Resaltando su vida de oración, escucha y servicio como reflejo de la vocación dominicana, los frailes y la familia dominicana de la Provincia de San Luis Bertrán de Colombia, despidieron a fr. Luis Francisco Pardo Cortés, O.P., quien falleciera 21 de julio de 2026 en la Clínica Palermo de Bogotá, a los 93 años y 72 de vida consagrada dejando una profunda huella de santidad y entrega.
Sus exequias se realizaron el 28 de julio en el Templo de Santo Domingo, lugar donde pasó sus últimos días de servicio. El acto religioso fue presidido por fr. Fraklin Buitrago Rojas, O.P., prior provincial, en compañía de fr. Osvaldo Murillo Lenis, O.P, prior de la comunidad conventual de Santo Domingo y un importante número de frailes, religiosos, religiosas y un nutrido grupo de fieles, quienes tuvieron la oportunidad de conocer la vida y obra de “fr. Pachito”.
Durante la homilía fr. Franklin recordó que su vida encarnó las palabras con las que los dominicos describen su vocación: “Contemplar para dar a los demás lo contemplado, para ser útiles para la salvación de las almas”. En la sencillez de su trabajo cotidiano, el Padre Pachito mostró que una vida consagrada totalmente al Evangelio deja una marca profunda en quienes le rodean.
Nació en Chiquinquirá en 1933, donde creció también su vocación dominicana y su devoción a la Santísima Virgen María. Siendo muy joven abandonó sus estudios de medicina en la Universidad Nacional para ingresar al convento en 1953. “Entendió que su vocación era ser médico de las almas”, se destacó en la homilía. Comprendió que su mejor medicina era la oración, los sacramentos, la escucha y el acompañamiento espiritual. Fue fiel a ese llamado hasta sus últimos días.

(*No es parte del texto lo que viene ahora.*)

(* ===== verification/IdeClaims.v ===== *)
(** * The disk driver against the disk in memory

    Any number of processes call [iderw], interrupts arrive at any time, and
    the buffers that no process has in [iderw] change at will.  Every history
    of calls and returns is one of a disk on which the requests take effect
    one at a time, each as [iderw] of [memide.c] has it. *)
From S2P Require Import Prelude Bio Ide.
Local Open Scope Z_scope.

(** ** Histories of the driver *)

(** The holder of a buffer changes it; a process calls [iderw]; it returns,
    with the buffer as it is then. *)
Inductive event := EBuf (b : nat) (x : buf) | ECall (p b : nat) | EReturn (p b : nat) (x : buf).

Definition buf_ok (x : buf) : Prop := length (b_data x) = BSIZE /\ 0 <= b_blockno x.

(** A request on the file system's disk that [iderw] does not refuse. *)
Definition request_ok (x : buf) : Prop :=
  b_locked x = true /\ Z.land (b_flags x) (Z.lor B_VALID B_DIRTY) <> B_VALID /\ b_dev x = 1 /\ b_blockno x < FSSIZE.

Definition uses (b : nat) (u : place) : Prop := u = Asleep_on b \/ u = Awake b.

Section Histories.
Context {D : Type} `{Ports D} (polls : nat).
Notation ide := (@ide D).

(** The sleep lock of a buffer keeps a second process out of [iderw]. *)
Definition unused (b : nat) (s : ide) : Prop := forall p u, i_procs s !! p = Some u -> ~ uses b u.

Inductive istep (s : ide) : option event -> ide -> Prop :=
| is_buf b x : (b < length (i_bufs s))%nat -> unused b s -> buf_ok x ->
    istep s (Some (EBuf b x)) (set_ibufs (<[b := x]> (i_bufs s)) s)
| is_call p b x s' : i_procs s !! p = Some Away -> unused b s -> i_bufs s !! b = Some x -> request_ok x ->
    iderw polls b s = Asleep s' -> istep s (Some (ECall p b)) (set_iprocs (<[p := Asleep_on b]> (i_procs s')) s')
| is_intr s' : ideintr polls s = Ret tt s' -> istep s None s'
| is_kill p b : i_procs s !! p = Some (Asleep_on b) -> istep s None (set_iprocs (<[p := Awake b]> (i_procs s)) s)
| is_again p b s' : i_procs s !! p = Some (Awake b) -> iderw_loop b s = Asleep s' ->
    istep s None (set_iprocs (<[p := Asleep_on b]> (i_procs s')) s')
| is_return p b x s' : i_procs s !! p = Some (Awake b) -> iderw_loop b s = Ret tt s' -> i_bufs s' !! b = Some x ->
    istep s (Some (EReturn p b x)) (set_iprocs (<[p := Away]> (i_procs s')) s').
(* ===== verification/Boot.v ===== *)
(** * The boot loader

    [bootmain.c]: it reads the kernel, an ELF file that starts at sector 1 of
    the first drive, through the registers of the disk controller.  Memory is
    the byte at each physical address. *)
From S2P Require Import Prelude Bytes Bio Ide Exec.
Local Open Scope Z_scope.

Definition SECTSIZE : Z := 512.

(** The bytes [l] from the address [a] on. *)
Definition store_bytes (a : Z) (l : list Z) (m : Z -> Z) : Z -> Z :=
  fun x => if (a <=? x) && (x <? a + Z.of_nat (length l)) then default 0 (l !! Z.to_nat (x - a)) else m x.

Definition load_bytes (a : Z) (n : nat) (m : Z -> Z) : list Z := (fun i : nat => m (a + Z.of_nat i)) <$> seq 0 n.
Definition load32 (a : Z) (m : Z -> Z) : Z := le_val (load_bytes a 4 m).
Definition load16 (a : Z) (m : Z -> Z) : Z := le_val (load_bytes a 2 m).

Section Boot.
Context {D : Type} `{Ports D} (polls : nat).

Record boot := mkBoot { b_dev : D; b_mem : Z -> Z }.
Notation B := (M boot).

Definition bt_inb (port : Z) : B Z := fun s => let (v, d) := dev_inb port (b_dev s) in Ret v (mkBoot d (b_mem s)).
Definition bt_outb (port v : Z) : B unit := modify (fun s => mkBoot (dev_outb port (u8 v) (b_dev s)) (b_mem s)).
(** [insl(port, dst, cnt)] *)
Definition bt_insl (port dst : Z) (cnt : nat) : B unit := fun s =>
  let (l, d) := dev_insl port cnt (b_dev s) in Ret tt (mkBoot d (store_bytes dst l (b_mem s))).

(** [waitdisk] polls at most [n] times. *)
Fixpoint waitdisk (n : nat) : B unit :=
  match n with
  | O => panic "the device is never ready"
  | S n' => r ← bt_inb 0x1f7; if Z.land r 0xc0 =? 0x40 then mret tt else waitdisk n'
  end.

Definition readsect (dst offset : Z) : B unit :=
  waitdisk polls;;
  bt_outb 0x1f2 1;;
  bt_outb 0x1f3 offset;;
  bt_outb 0x1f4 (Z.shiftr offset 8);;
  bt_outb 0x1f5 (Z.shiftr offset 16);;
  bt_outb 0x1f6 (Z.lor (Z.shiftr offset 24) 0xe0);;
  bt_outb 0x1f7 0x20;;
  waitdisk polls;;
  bt_insl 0x1f0 dst (Z.to_nat (SECTSIZE / 4)).

Fixpoint readseg_loop (fuel : nat) (pa epa offset : Z) : B unit :=
  if pa <? epa then
    match fuel with
    | O => panic "out of fuel"
    | S fuel' => readsect pa offset;; readseg_loop fuel' (u32 (pa + SECTSIZE)) epa (u32 (offset + 1))
    end
  else mret tt.

(** One round for each sector of the segment and the two at its ends. *)
Definition readseg (pa count offset : Z) : B unit :=
  let epa := u32 (pa + count) in
  readseg_loop (Z.to_nat (count / SECTSIZE) + 2) (u32 (pa - offset mod SECTSIZE)) epa (u32 (offset / SECTSIZE + 1)).

(** The loop over [n] program headers from [ph] on. *)
Fixpoint load_segments (n : nat) (ph : Z) : B unit :=
  match n with
  | O => mret tt
  | S n' =>
      m ← gets b_mem;
      let pa := load32 (ph + 12) m in
      readseg pa (load32 (ph + 16) m) (load32 (ph + 4) m);;
      m ← gets b_mem;
      (if load32 (ph + 16) m <? load32 (ph + 20) m then
         modify (fun s => mkBoot (b_dev s) (store_bytes (u32 (pa + load32 (ph + 16) m)) (replicate (Z.to_nat (load32 (ph + 20) m - load32 (ph + 16) m)) 0) (b_mem s)))
       else mret tt);;
      load_segments n' (ph + sizeof_proghdr)
  end.

(** The entry point that is called, or nothing. *)
Definition bootmain : B (option Z) :=
  let elf := 0x10000 in
  readseg elf 4096 0;;
  m ← gets b_mem;
  if negb (load32 elf m =? ELF_MAGIC) then mret None
  else
    load_segments (Z.to_nat (load16 (elf + 44) m)) (u32 (elf + load32 (elf + 28) m));;
    m ← gets b_mem;
    mret (Some (load32 (elf + 24) m)).
End Boot.
(** The first page of the file is in the scratch page. *)
Definition header (dk : list block) (m : Z -> Z) : Prop := forall x, scratch x -> m x = kfile dk (x - 0x10000).

Lemma header_load dk m a n : header dk m -> 0 <= a -> a + Z.of_nat n <= 4096 -> load_bytes (0x10000 + a) n m = load_bytes a n (kfile dk).
Proof using Type.
  intros Hh Ha Hn. unfold load_bytes. apply list_fmap_ext. intros i x Hi. apply lookup_seq in Hi as [-> Hi].
  rewrite Hh by (unfold scratch; lia). f_equal. lia.
Qed.

Lemma header_load32 dk m a : header dk m -> 0 <= a <= 4092 -> load32 (0x10000 + a) m = load32 a (kfile dk).
Proof using Type. intros Hh Ha. unfold load32. by rewrite (header_load dk) by (done || lia). Qed.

Estuvo en parroquias de Villa de Leyva, Bogotá, Campodós y Chiquinquirá. Dio clase y acompañó pastoralmente en los colegios Santo Tomás, Jordán de Sajonia y Lacordaire. Los últimos 20 años los pasó en el Convento de Santo Domingo, formando a las nuevas generaciones de frailes.
Tres aspectos marcaron su identidad: su sonrisa tranquila, su ruana en el coro a pesar del frío, y sus horas enteras escuchando. No importaba si era de día o de noche. Si alguien necesitaba una oración, una bendición o simplemente hablar, ahí estaba él.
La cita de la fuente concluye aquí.